The limitation on this principle has been succinctly stated by Cockburn, C. J., in Storey v. Ashton(2) thus (1)  2 All E.R. 785, 790.
(2) [1868-69] L.R. 4 Q.B. 476,479. .lm15
"The true rule is that the master is only responsible so long as the servant can be said to be doing the act, in the doing of which he is guilty of negligence, in the course of his employment as servant."
A valuable test to ascertain whether a servant was negligent or not is found in Ricketis v. Thos. Tilling, Limited.(1) There the facts were : the conductor of an omnibus belonging to the defendants, in the presence of the driver, who was seated beside him, for the purpose of turning the omnibus in the right direction for the next journey, drove it through some by-streets so negligently that it mounted the foot pavement and knocked down and seriously injured the plaintiff. The Court of Appeal held that there was evidence of negligence on the part of the driver in allowing the omnibus to be negligently driven by the conductor. In so holding, Buckley, L. J., laid down the following test : "It is a question for the jury whether the effective cause of the accident was that the driver committed a breach of his duty (which was either to prevent another person from driving or, if he allowed him to drive, to see that he drove properly), or whether the driver had discharged that duty."
Pickford, L. J., said much to the same effect thus
"It seems to me that the fact that he allowed somebody else to drive does not divest him of the responsibility and duty he has towards his masters to see that the omnibus is carefully, and not negligently, driven."

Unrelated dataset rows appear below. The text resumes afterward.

(* ===== verification/CoreSpec.v ===== *)
(** * CO-RE field relocation, the types: libbpf/src/libbpf.c

    A program compiled against one kernel reads fields of another kernel's structures.  The
    relocation record names a field by an access string, [bpf_core_spec_parse] turns it into
    accessors (named fields and array indices), [bpf_core_spec_match] follows them in the
    type information of the running kernel, and [bpf_core_calc_field_relo] computes the
    value the instruction gets.  Reads are those of Btf.v: [None] is a fault.  An array with a
    length ([spec] and [len], [raw_spec] and [raw_len]) is a list of at most 64 elements.
    The theorems: on type information that is well formed nothing faults, and the field that
    is found in the target is reached by the same names and indices as in the local type, at
    the offset that the relation [reaches] defines. *)

From S2P Require Import Prelude Nlattr Netlink Os Params StatsUser BpfProg Btf BtfExt Object RedirectUser Pinning BpfSys Reloc Elf OpenMaps.
#[local] Open Scope Z_scope.

Definition BPF_CORE_SPEC_MAX_LEN : Z := 64.
(** [enum bpf_field_info_kind]. *)
Definition BPF_FIELD_BYTE_OFFSET : Z := 0.
Definition BPF_FIELD_BYTE_SIZE : Z := 1.
Definition BPF_FIELD_EXISTS : Z := 2.
Definition BPF_FIELD_SIGNED : Z := 3.
Definition BPF_FIELD_LSHIFT_U64 : Z := 4.
Definition BPF_FIELD_RSHIFT_U64 : Z := 5.
Definition BTF_INT_SIGNED : Z := 1.
Definition BPF_ALU : Z := 4.
Definition BPF_CLASS (code : Z) : Z := Z.land code 7.
Definition BPF_SRC (code : Z) : Z := Z.land code 8.

(** ** libbpf/src/btf.h *)

Section Types.
Context (b : btf).
Abbreviation buf := (bt_data b).
Definition btf_kflag (t : Z) : option bool := i ← info buf t; Some (negb (Z.shiftr i 31 =? 0)).
Definition composite (k : Z) : bool := is_kind k [BTF_KIND_STRUCT; BTF_KIND_UNION].
(** [struct btf_member] behind the type. *)
Definition member (t i : Z) : Z := t + sizeof_btf_type + 12 * i.
Definition member_name (t i : Z) : option Z := word_of buf (member t i).
Definition member_type (t i : Z) : option Z := word_of buf (member t i + 4).
Definition member_offset (t i : Z) : option Z := word_of buf (member t i + 8).
Definition btf_member_bit_offset (t i : Z) : option Z :=
  kflag ← btf_kflag t; o ← member_offset t i; Some (if (kflag : bool) then Z.land o 0xffffff else o).
Definition btf_member_bitfield_size (t i : Z) : option Z :=
  kflag ← btf_kflag t; if (kflag : bool) then o ← member_offset t i; Some (Z.shiftr o 24) else Some 0.
Definition int_data (t : Z) : option Z := word_of buf (t + sizeof_btf_type).
Definition btf_int_encoding (t : Z) : option Z := w ← int_data t; Some (Z.shiftr (Z.land w 0x0f000000) 24).
Definition btf_int_offset (t : Z) : option Z := w ← int_data t; Some (Z.shiftr (Z.land w 0x00ff0000) 16).
End Types.

(** ** Specifications *)

Record bpf_core_accessor := Acc { a_type_id : Z; a_idx : Z; a_name : option path }.
Record bpf_core_spec := Spec { sp_spec : list bpf_core_accessor; sp_raw : list Z; sp_bit_offset : Z }.
Definition no_spec : bpf_core_spec := Spec [] [] 0.
(** [spec->spec[spec->len++]] and its undoing; behind the end of the array is a fault. *)
Definition push_acc (sp : bpf_core_spec) (a : bpf_core_accessor) : option bpf_core_spec :=
  if lenZ (sp_spec sp) <? BPF_CORE_SPEC_MAX_LEN then Some (Spec (sp_spec sp ++ [a]) (sp_raw sp) (sp_bit_offset sp)) else None.
Definition pop_acc (sp : bpf_core_spec) : bpf_core_spec := Spec (removelast (sp_spec sp)) (sp_raw sp) (sp_bit_offset sp).
Definition push_raw (sp : bpf_core_spec) (i : Z) : bpf_core_spec := Spec (sp_spec sp) (sp_raw sp ++ [i]) (sp_bit_offset sp).
Definition pop_raw (sp : bpf_core_spec) : bpf_core_spec := Spec (sp_spec sp) (removelast (sp_raw sp)) (sp_bit_offset sp).
Definition add_offset (sp : bpf_core_spec) (o : Z) : bpf_core_spec := Spec (sp_spec sp) (sp_raw sp) (u32 (sp_bit_offset sp + o)).

(** The conversion %d: saturated at 64 bits and cut to 32. *)
Definition scan_d (s : list Z) : bool + Z * list Z :=
  match drop_spaces s with
  | [] => inl true
  | c :: s' =>
      let neg := c =? 45 in
      match (if neg || (c =? 43) then s' else c :: s') with
      | c :: t => if is_digit c then
                    let '(v, rest) := dec_digits 0 (c :: t) in
                    inr (s32 (if neg then Z.max (- v) (- 9223372036854775808) else Z.min v 9223372036854775807), rest)
                  else inl false
      | [] => inl false
      end
  end.
(** The loop over the access string; every turn reads at least a digit.  [inl] is the error. *)
Fixpoint parse_raw (fuel : nat) (s raw : list Z) : option (Z + list Z) :=
  match s with
  | [] => Some (inr raw)
  | c :: s' =>
      match fuel with
      | O => None
      | S fuel =>
          match scan_d (if c =? 58 then s' else s) with
          | inl _ => Some (inl (- EINVAL))
          | inr (access_idx, rest) =>
              if lenZ raw =? BPF_CORE_SPEC_MAX_LEN then Some (inl (- E2BIG)) else parse_raw fuel rest (raw ++ [access_idx])
          end
      end
  end.
(** The loop over the raw accessors behind the first. *)
Fixpoint parse_accessors (b : btf) (raw : list Z) (id : Z) (sp : bpf_core_spec) : option (Z + bpf_core_spec) :=
  match raw with
  | [] => Some (inr sp)
  | access_idx :: raw =>
      '(t, id) ← skip_mods_and_typedefs b id;
      match t with
      | None => Some (inl (- EINVAL))
      | Some t =>
          kind ← kind_at b (Some t);
          if composite kind then
            t ← t;
            vlen ← btf_vlen (bt_data b) t;
            if access_idx >=? vlen then Some (inl (- EINVAL))
            else
              bit_offset ← btf_member_bit_offset b t (u32 access_idx);
              let sp := add_offset sp bit_offset in
              name_off ← member_name b t access_idx;
              if negb (name_off =? 0) then
                name ← c_name b name_off;
                match name with
                | None | Some [] => Some (inl (- EINVAL))
                | Some name =>
                    sp ← push_acc sp (Acc id (u32 access_idx) (Some name));
                    ty ← member_type b t access_idx; parse_accessors b raw ty sp
                end
              else ty ← member_type b t access_idx; parse_accessors b raw ty sp
          else if kind =? BTF_KIND_ARRAY then
            t ← t;
            elem ← array_type (bt_data b) t;
            '(et, id) ← skip_mods_and_typedefs b elem;
            nelems ← array_nelems (bt_data b) t;
            if (match et with None => true | Some _ => false end) || (u32 access_idx >=? nelems) then Some (inl (- EINVAL))
            else
              sp ← push_acc sp (Acc id (u32 access_idx) None);
              sz ← btf__resolve_size b id;
              if sz <? 0 then Some (inl sz) else parse_accessors b raw id (add_offset sp (access_idx * sz * 8))
          else Some (inl (- EINVAL))
      end
  end.
Definition bpf_core_spec_parse (b : btf) (type_id : Z) (spec_str : path) : option (Z + bpf_core_spec) :=
  match spec_str with
  | [] => Some (inl (- EINVAL))
  | c :: _ =>
      if c =? 58 then Some (inl (- EINVAL))
      else
        raw ← parse_raw (length spec_str) spec_str [];
        match raw with
        | inl err => Some (inl err)
        | inr [] => Some (inl (- EINVAL))
        | inr (access_idx :: raw) =>
            '(t, id) ← skip_mods_and_typedefs b type_id;
            match t with
            | None => Some (inl (- EINVAL))
            | Some _ =>
                sp ← push_acc no_spec (Acc id (u32 access_idx) None);
                sz ← btf__resolve_size b id;
                if sz <? 0 then Some (inl sz)
                else parse_accessors b raw id (Spec (sp_spec sp) (access_idx :: raw) (u32 (access_idx * sz * 8)))
            end
        end
  end.
Lemma wp_init_maps fd w relaxed root s X : own s X -> memory -> walked fd w -> o_btf_maps_shndx (w_obj w) < 0 ->
  wp (bpf_object__init_maps (w_ef w) (w_obj w) relaxed root) (fun '(err, o') s' => own s' X /\ kept X s s' /\ idle o' /\ (err = 0 -> collected o')) s.
Proof using BO HF LO.
  intros HO Hm [W1 W2 W3 W4 W5 W6 W7 W8 W9] Hnb. destruct w as [ef o bd xd]. cbn [w_ef w_obj w_btf w_ext] in *.
  destruct W2 as (O1 & O2 & O3 & O4). destruct W3 as [P1 P2].
  assert (Hfp : Forall fresh_prog (o_programs o)) by (eapply list.Forall_impl; [exact P1|]; by intros p []).
  assert (HM : maps_section ef o).
  { destruct W5 as [|(sh & Esh & En)]; [by left|]. right. exists e. split; [apply W1|]. split.
    - intros d Ed. apply (data_there e _ sh d Esh Ed). eapply (fk_bits _ _ HF); [exact Esh|exact En|]. right. right. by left.
    - intros symbols i sym Es Hs. rewrite Es in W4. by eapply (fk_values _ _ HF). }
  unfold bpf_object__init_maps. apply wp_bind. eapply wp_mono; [by apply (wp_init_user_maps ef o (negb relaxed) s X)|].
  intros [e1 o1] s1 (HO1 & K1 & l & Ho1 & Hl & _). cbn [fst snd] in *. subst o1. rewrite O4. cbn [app].
  assert (Hlf : Forall fresh l) by (eapply list.Forall_impl; [exact Hl|]; by intros m []).
  destruct (negb (e1 =? 0)) eqn:E1; [apply wp_ret; split; [done|]; split; [done|]; split; [by split|by intros ->]|].
  unfold bpf_object__init_user_btf_maps. change (o_btf_maps_shndx (with_maps o l)) with (o_btf_maps_shndx o). rewrite (proj2 (Z.ltb_lt _ _)) by done.
  apply wp_bind, wp_ret. cbn [negb Z.eqb]. apply wp_bind. eapply wp_mono; [by apply (wp_global_data_maps ef (with_maps o l) s1 X)|].
  intros [e2 o2] s2 (HO2 & K2 & E2 & l2 & d & rd & Ho2 & F2 & D1 & D2). cbn [fst snd] in *. subst e2 o2. cbn [negb Z.eqb]. apply wp_ret.
  split; [done|]. split; [by eapply kept_trans|]. change (o_maps (with_contents _ d rd)) with (l ++ l2). set (o3 := with_maps _ _).
  assert (HA : Forall fresh (l ++ l2)) by (by apply Forall_app). assert (HA' : Forall fresh (o_maps o3)).
  { change (o_maps o3) with (sort_maps (l ++ l2)). by rewrite sort_maps_perm. }
  split; [by split|]. intros _. split; [done| |done|done]. split; [done|]. change (o_maps o3) with (sort_maps (l ++ l2)). rewrite sort_maps_perm.
  rewrite list.Forall_forall in HA, Hl. apply list.Forall_forall. intros m Hin. apply fresh_ready; [auto|intros Ht; apply D1|intros Ht; apply D2];
    (apply List.Exists_exists; exists m; split; [apply list_elem_of_In|done]); apply elem_of_app in Hin as [Hin|Hin];
    [destruct (Hl m Hin); congruence|done|destruct (Hl m Hin); congruence|done].
Qed.
(** Naming the programs. *)
Lemma wp_prog_names ef symbols tx s X : own s X -> forall rest done s1, own s1 X -> kept X s s1 ->
  Forall (prog_in e) (done ++ rest) -> Forall (fun p => p_reloc p = None) (done ++ rest) ->
  wp (init_prog_names ef e symbols tx done rest) (fun '(_, l) s' => own s' X /\ kept X s s' /\ Forall (prog_in e) l /\ Forall (fun p => p_reloc p = None) l) s1.
Proof using BO.
  intros HO. induction rest as [|p rest IH]; intros done s1 HO1 K1 HP HR; cbn [init_prog_names]; [rewrite app_nil_r in *; by apply wp_ret|]. cbv zeta.
  destruct (prog_symbol ef e symbols (p_idx p) (nr_syms symbols) 0) as [err|name]; [by apply wp_ret|].
  destruct (match name with Some _ => name | None => _ end) as [nm|]; [|by apply wp_ret].
  apply wp_bind. eapply own_malloc; [exact HO1|]. intros ok s2 HO2 K2 _. pose proof (kept_trans _ _ _ _ K1 K2). destruct ok; cbn [negb]; [|by apply wp_ret].
  apply IH; [done|done| |]; rewrite Forall_app in *; destruct HP as [HP1 HP2]; destruct HR as [HR1 HR2]; apply Forall_cons_1 in HP2 as [Hp HP2], HR2 as [Hr HR2];
    rewrite Forall_app; (split; [|done]); (split; [done|]); (apply List.Forall_cons; [|done]); [|done]. by destruct Hp as [[? ? ? ?] ?].
Qed.
(** The ELF file is open, with its symbols. *)
Definition file_open (fd : Z) (ef : efile LE) : Prop := ef_elf ef = Some e /\ ef_fd ef = fd.
Lemma init_btf_none fd ef o x s : file_open fd ef -> o_btf o = None -> o_btf_ext o = None ->
  bpf_object__init_btf ef o None x s = Some ((if bpf_object__is_btf_mandatory o then - ENOENT else 0, o), s).
Proof using.
  intros [He _] Hb Hx. unfold bpf_object__init_btf. rewrite He. unfold bind, deref, ret. cbn. replace (with_btf o None None) with o by (destruct o; cbn in *; by subst).
  by destruct (bpf_object__is_btf_mandatory o).
Qed.
Lemma wp_elf_collect fd ef o relaxed root s X : own s X -> memory -> file_open fd ef -> e_shstrndx (ef_ehdr ef) = shstrndx ->
  ef_symbols ef = None /\ ef_strtabidx ef = 0 /\ ef_reloc ef = [] ->
  (exists n v c, o = with_caps (new_object n v) c) ->
  wp (bpf_object__elf_collect ef o relaxed root) (fun '(err, ef', o') s' => own s' X /\ kept X s s' /\ file_open fd ef' /\ idle o' /\
    (err = 0 -> collected o' /\ (exists d, ef_symbols ef' = Some d /\ symtab e d) /\ Forall (rel_section e) (ef_reloc ef'))) s.
Proof using BO HF LO.
  intros HO Hm [Ee Ef] Eh (Es & Et & Er) (n & v & c & ->). set (o := with_caps (new_object n v) c). unfold bpf_object__elf_collect. apply wp_bind. eapply wp_deref; [exact Ee|].
  assert (Hidle : idle o) by (by split).
  rewrite Eh. destruct (elf_rawdata e shstrndx); [|apply wp_ret; split; [done|]; split; [apply kept_refl|]; by split].
  assert (HW : walked fd (Walk ef o None None)).
  { split; cbn [w_ef w_obj w_btf w_ext]; rewrite ?Es, ?Er; first [done|by left|split; [|split]; intros H; cbn in H; lia]. }
  apply wp_bind. eapply wp_mono; [apply (wp_collect_sections fd _ 1 _ s X HO Hm HW); lia|]. intros [err w] s1 (HO1 & K1 & HW1).
  assert (Hw : file_open fd (w_ef w) /\ idle (w_obj w)).
  { destruct HW1 as [(V1 & V2 & _) (_ & V3 & _ & V4) [V5 _] _ _ _ _ _ _]. split; [done|]. split; [done|]. rewrite V4. split; [constructor|].
    eapply list.Forall_impl; [exact V5|]. by intros p []. } destruct Hw as [Hfo Hid].
  destruct (negb (err =? 0)) eqn:Eerr; [apply wp_ret; repeat (split; [done|]); by intros ->|]. cbn [negb].
  destruct (_ || _)%bool eqn:Estr; [apply wp_ret; by repeat (split; [done|])|].
  assert (Hsy : exists d, ef_symbols (w_ef w) = Some d /\ symtab e d).
  { pose proof (wk_syms _ _ HW1) as V. destruct (ef_symbols (w_ef w)) as [d|]; [by exists d|]. rewrite V in Estr. done. }
  destruct (wk_obj _ _ HW1) as (_ & Hb & Hx & _). rewrite (wk_btf _ _ HW1).
  apply wp_bind. apply (wp_eq _ (ret (if bpf_object__is_btf_mandatory (w_obj w) then - ENOENT else 0, w_obj w))); [by apply (init_btf_none fd)|]. apply wp_ret. destruct (bpf_object__is_btf_mandatory (w_obj w)) eqn:Em.
  { cbn [negb Z.eqb]. apply wp_ret. by repeat (split; [done|]). }
  cbn [negb Z.eqb]. unfold bpf_object__is_btf_mandatory in Em. apply wp_bind.
  eapply wp_mono; [apply (wp_init_maps fd w relaxed root s1 X HO1 Hm HW1); lia|]. intros [e2 o2] s2 (HO2 & K2 & Hid2 & Hc2). pose proof (kept_trans _ _ _ _ K1 K2) as K02.
  destruct (Z.eqb_spec e2 0) as [->|Hne]; cbn [negb]; [|apply wp_ret; by repeat (split; [done|])]. specialize (Hc2 eq_refl).
  destruct Hc2 as [C1 C2 C3 C4]. unfold bpf_object__sanitize_and_load_btf. destruct C1 as (C1a & C1b & C1c). rewrite C1b. apply wp_bind, wp_ret. cbn [negb Z.eqb].
  unfold bpf_object__init_prog_names. apply wp_bind, wp_bind. destruct Hfo as [Hfe Hfd]. eapply wp_deref; [exact Hfe|]. destruct Hsy as (d & Ed & Hsd).
  apply wp_bind. eapply wp_deref; [exact Ed|]. apply wp_bind. eapply wp_mono; [apply (wp_prog_names (w_ef w) d (o_text_shndx o2) s2 X HO2 (o_programs o2) [] s2 HO2 (kept_refl _ _)); apply C3|].
  intros [e3 l3] s3 (HO3 & K3 & P3 & R3). apply wp_ret, wp_ret. split; [done|]. split; [by eapply kept_trans|]. split; [done|].
  assert (HC3 : collected (with_programs o2 l3)).
  { split; [done| |done|done]. destruct C2 as [C2a C2b]. split; [done|]. eapply list.Forall_impl; [exact C2b|]. by intros m []. }
  split; [by apply collected_idle|]. intros _. split; [done|]. split; [by exists d|]. apply (wk_relocs _ _ HW1).
Qed.
End Entries.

This decision followed the decision in Englehart v. Farrant.(2) There, the facts were : A man was employed by the defendants to drive a cart by which delivery was to be made of parcels. The cart was manned by a man and a boy. The man's duty was to drive; the boy's duty was to deliver the parcels. The boy had nothing to do with the horses. The man's instructions were not to leave the cart. The driver did in fact leave the cart, and while he was absent the lad drove on and came into collision with the plaintiff's carriage and injured it. The question was whether the en was liable. Lord Esher, M. R., in his judgment posed the question to be decided thus : "Now, for what is the defendant liable ?" and answered it as follows "He is liable for the negligence of Mears (that was the driver) if that negligence was "an effective cause' of the subsequent damage to the plaintiff."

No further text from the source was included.